(** Tab 2 (lines 140-157): 30-day annualized volatility. *)
Definition fig2 (filtered_df : DataFrame) : result Figure :=
  let? btc := getitem filtered_df "btc_vol_30d" in
  let? eth := getitem filtered_df "eth_vol_30d" in
  let idx := index filtered_df in
  Ok (mkFigure
        [ mkScatter idx btc "BTC 30d Vol (Ann.)" (mkLine "orange" None None) false;
          mkScatter idx eth "ETH 30d Vol (Ann.)" (mkLine "blue" None None) false ]
        [] []
        (mkLayout "30-Day Annualized Volatility" "Date" "Volatility (%)" ""
                  "linear" None "x unified" 550)).

(** [px.line(df, x=df.index, y=c)]: a column the frame lacks is a
    [ValueError] that lists the columns there are.  Over a frame with rows
    the figure has one solid line trace in the first colour of the palette,
    over the whole frame.  An empty index is read as an empty list of column
    names (wide form): the figure then has no trace, and its x axis is
    titled [value]. *)
Definition px_line (df : DataFrame) (c : string) (ttl : string) (ylabel : string)
  : result Figure :=
  match getitem df c with
  | Ok ys =>
      match rows df with
      | [] =>
          Ok (mkFigure [] [] []
                       (mkLayout ttl "value" ylabel "" "linear" None "closest" 0))
      | _ :: _ =>
          Ok (mkFigure [ mkScatter (index df) ys ""
                                   (mkLine "#636efa" None (Some "solid")) false ]
                       [] []
                       (mkLayout ttl "Date" ylabel "" "linear" None "closest" 0))
      end
  | Err _ =>
      Err (mkExn ValueError
                 ("Value of 'y' is not the name of a column in 'data_frame'. Expected one of "
                  ++ py_repr_list (columns df) ++ " but received: " ++ c))
  end.

(** [fig.update_traces(line=dict(...))]: the keys given are set on the line
    of every trace, the other keys of the line stay. *)
Definition merge_line (given old : Line) : Line :=
  mkLine (if String.eqb (color given) "" then color old else color given)
         (match width given with Some w => Some w | None => width old end)
         (match dash given with Some d => Some d | None => dash old end).

Definition update_traces (l : Line) (f : Figure) : Figure :=
  mkFigure (map (fun t => mkScatter (x t) (y t) (name t) (merge_line l (line t))
                                    (secondary_y t))
                (data f))
           (shapes f) (annotations f) (layout f).

(** Tab 3 (lines 167-186): 90-day rolling correlation with a zero line drawn
    from the first to the last key of the slice. *)
Definition fig3 (filtered_df : DataFrame) : result Figure :=
  let? f := px_line filtered_df "btc_eth_price_corr_90d"
                    "90-Day Rolling Correlation" "Correlation" in
  let f := update_traces (mkLine "purple" (Some 3) None) f in
  let zero_line :=
    mkShape "line" (CTime (index_min (index filtered_df)))
            (CTime (index_max (index filtered_df))) (CNum 0) (CNum 0)
            "" 1%float (mkLine "gray" None (Some "dash")) in
  let lay := layout f in
  Ok (mkFigure (data f) [zero_line] (annotations f)
        (mkLayout (title lay) (xaxis_title lay) (yaxis_title lay) (yaxis2_title lay)
                  (yaxis_type lay) (Some (-1, 1)) (hovermode lay) 550)).

(** Tab 4 (lines 196-214): 7-day average volume on a log axis. *)
Definition fig4 (filtered_df : DataFrame) : result Figure :=
  let? btc := getitem filtered_df "btc_volume_7d_ma" in
  let? eth := getitem filtered_df "eth_volume_7d_ma" in
  let idx := index filtered_df in
  Ok (mkFigure
        [ mkScatter idx btc "BTC 7d Avg Volume" (mkLine "orange" None None) false;
          mkScatter idx eth "ETH 7d Avg Volume" (mkLine "blue" None None) false ]
        [] []
        (mkLayout "7-Day Average Daily Volume (Log Scale)" "Date"
                  "Volume (log scale)" "" "log" None "x unified" 550)).

(** ** Table and export *)

Definition table_columns : list string :=
  [ "btc_price_usd"; "eth_price_usd";
    "btc_price_30d_ma"; "eth_price_30d_ma";
    "btc_vol_30d"; "eth_vol_30d";
    "btc_eth_price_corr_90d";
    "btc_volume_7d_ma"; "eth_volume_7d_ma" ]%string.

(** The argument of [Styler.format]: a display format per column. *)
Definition table_formats : list (string * string) :=
  [ ("btc_price_usd", "${:,.0f}");
    ("eth_price_usd", "${:,.0f}");
    ("btc_price_30d_ma", "${:,.0f}");
    ("eth_price_30d_ma", "${:,.0f}");
    ("btc_vol_30d", "{:.1f}%");
    ("eth_vol_30d", "{:.1f}%");
    ("btc_eth_price_corr_90d", "{:.3f}") ]%string.

(** [df.style.format(...)]: the frame together with its display formats. *)
Record Styler := mkStyler { styled : DataFrame; formats : list (string * string) }.

(** Lines 224-230. *)
Definition recent (filtered_df : DataFrame) : result DataFrame :=
  let? sel := getitem_list (tail 15 filtered_df) table_columns in
  Ok (round sel).

(** Lines 232-240. *)
Definition recent_table (filtered_df : DataFrame) : result Styler :=
  let? r := recent filtered_df in
  Ok (mkStyler r table_formats).

(** [df.to_csv()]: a header line (the index name, then the column names) and
    one record per row; a record holds the key and one field per column, the
    cell that the line spells out (NaN where the row has none). *)
Record CSV := mkCSV { header : list string; records : list (Timestamp * list float) }.

Definition fields (df : DataFrame) (r : Row) : list float :=
  map (fun k => nth k (cells r) nan) (seq 0 (List.length (columns df))).

Definition to_csv (df : DataFrame) : CSV :=
  mkCSV ("date" :: columns df) (map (fun r => (key r, fields df r)) (rows df)).

Local Close Scope result_scope.
Local Close Scope string_scope.

(** ** The Streamlit session *)

Local Open Scope string_scope.

Inductive Element :=
| Title (s : string)
| Markdown (s : string)
| Caption (s : string)
| Subheader (s : string)
| SidebarHeader (s : string)
| DateInput (label : string) (value : option date * option date)
            (min_value max_value : option date)
| Tabs (labels : list string)
| ErrorBox (s : string)
| PlotlyChart (f : Figure)
| DataFrameView (s : Styler)
| DownloadButton (label : string) (payload : CSV) (file_name : string) (mime : string).

Definition loc := nat.

(** What a run of the script can see and change: the outcome that reading
    the data file has (the [try] body of [load_data], lines 23-29), the memo
    of [st.cache_data], the number of reads of the file so far, the frames
    alive in the run, and the elements rendered so far. *)
Record World := mkWorld
  { csv_file : result DataFrame;
    cache : option DataFrame;
    reads : nat;
    heap : list DataFrame;
    ui : list Element }.

Inductive Res (A : Type) :=
| Val (a : A)
| Stopped
| Raised (e : exn).
Arguments Val {A} a.
Arguments Stopped {A}.
Arguments Raised {A} e.

Definition M (A : Type) : Type := World -> Res A * World.

Definition ret {A} (a : A) : M A := fun w => (Val a, w).

Definition bind {A B} (m : M A) (k : A -> M B) : M B :=
  fun w =>
    match m w with
    | (Val a, w') => k a w'
    | (Stopped, w') => (Stopped, w')
    | (Raised e, w') => (Raised e, w')
    end.

Declare Scope st_scope.
Delimit Scope st_scope with st.
Notation "x <- m ;; k" := (bind m (fun x => k))
  (at level 61, m at next level, right associativity) : st_scope.
Notation "m ;; k" := (bind m (fun _ => k))
  (at level 61, right associativity) : st_scope.
Local Open Scope st_scope.

Definition raise {A} (e : exn) : M A := fun w => (Raised e, w).

Definition lift {A} (r : result A) : M A :=
  match r with
  | Ok a => ret a
  | Err e => raise e
  end.

(** [try: body except ... as e: handler]. *)
Definition try_except {A} (body : M A) (handler : exn -> M A) : M A :=
  fun w =>
    match body w with
    | (Raised e, w') => handler e w'
    | other => other
    end.

Definition st_emit (e : Element) : M unit :=
  fun w => (Val tt, mkWorld (csv_file w) (cache w) (reads w) (heap w) (ui w ++ [e])%list).

Definition st_error (msg : string) : M unit := st_emit (ErrorBox msg).

(** [st.stop()]: the run ends here. *)
Definition st_stop {A} : M A := fun w => (Stopped, w).

(** A new frame object. *)
Definition new (v : DataFrame) : M loc :=
  fun w => (Val (List.length (heap w)),
            mkWorld (csv_file w) (cache w) (reads w) (heap w ++ [v])%list (ui w)).

Definition deref (l : loc) : M DataFrame :=
  fun w =>
    match nth_error (heap w) l with
    | Some v => (Val v, w)
    | None => (Raised (mkExn OtherException "dangling frame"), w)
    end.

(** Lines 23-29: one read of the file. *)
Definition read_csv : M DataFrame :=
  fun w =>
    let w' := mkWorld (csv_file w) (cache w) (S (reads w)) (heap w) (ui w) in
    match csv_file w with
    | Ok df => (Val df, w')
    | Err e => (Raised e, w')
    end.

(** [@st.cache_data]: a memoised value is handed out as a fresh copy; on a
    miss the function runs, and only a returned value is stored. *)
Definition cache_data (f : M DataFrame) : M loc :=
  fun w =>
    match cache w with
    | Some v => new v w
    | None =>
        match f w with
        | (Val v, w') =>
            new v (mkWorld (csv_file w') (Some v) (reads w') (heap w') (ui w'))
        | (Stopped, w') => (Stopped, w')
        | (Raised e, w') => (Raised e, w')
        end
    end.

Definition missing_file_message : string :=
  "Data file not found. Please make sure 'enriched_btc_eth_metrics_2024_current.csv' exists in the same folder.".

(** Lines 20-35. *)
Definition load_data : M loc :=
  cache_data
    (try_except read_csv
       (fun e =>
          match cls e with
          | FileNotFoundError => st_error missing_file_message ;; st_stop
          | _ => st_error ("Error loading data: " ++ text e) ;; st_stop
          end)).

(** Lines 62-66 on the store: either branch binds [filtered_df] to a new
    frame. *)
Definition filter_step (df : loc) (date_range : list date) : M loc :=
  v <- deref df ;;
  r <- lift (filter_df v date_range) ;;
  new r.

Definition tab1 (filtered_df : loc) : M unit :=
  st_emit (Subheader "BTC & ETH Prices with 30-Day Moving Averages") ;;
  v <- deref filtered_df ;;
  f <- lift (fig1 v) ;;
  st_emit (PlotlyChart f).

Definition tab2 (filtered_df : loc) : M unit :=
  st_emit (Subheader "30-Day Annualized Volatility – BTC vs ETH") ;;
  v <- deref filtered_df ;;
  f <- lift (fig2 v) ;;
  st_emit (PlotlyChart f).

Definition tab3 (filtered_df : loc) : M unit :=
  st_emit (Subheader "90-Day Rolling Correlation: BTC vs ETH Prices") ;;
  v <- deref filtered_df ;;
  f <- lift (fig3 v) ;;
  st_emit (PlotlyChart f).

Definition tab4 (filtered_df : loc) : M unit :=
  st_emit (Subheader "7-Day Average Daily Volume (Log Scale)") ;;
  v <- deref filtered_df ;;
  f <- lift (fig4 v) ;;
  st_emit (PlotlyChart f).

Definition tab5 (filtered_df : loc) : M unit :=
  st_emit (Subheader "Recent Data Snapshot (Last 15 Days)") ;;
  v <- deref filtered_df ;;
  t <- lift (recent_table v) ;;
  st_emit (DataFrameView t) ;;
  st_emit (DownloadButton "Download Full Dataset (CSV)" (to_csv v)
                          "btc_eth_metrics_2024_2026.csv" "text/csv").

===

What is needed: Could you copy out every line in the material above that contains the string "Stopped"?

Problem solution:
| Stopped
Arguments Stopped {A}.
    | (Stopped, w') => (Stopped, w')
Definition st_stop {A} : M A := fun w => (Stopped, w).
        | (Stopped, w') => (Stopped, w')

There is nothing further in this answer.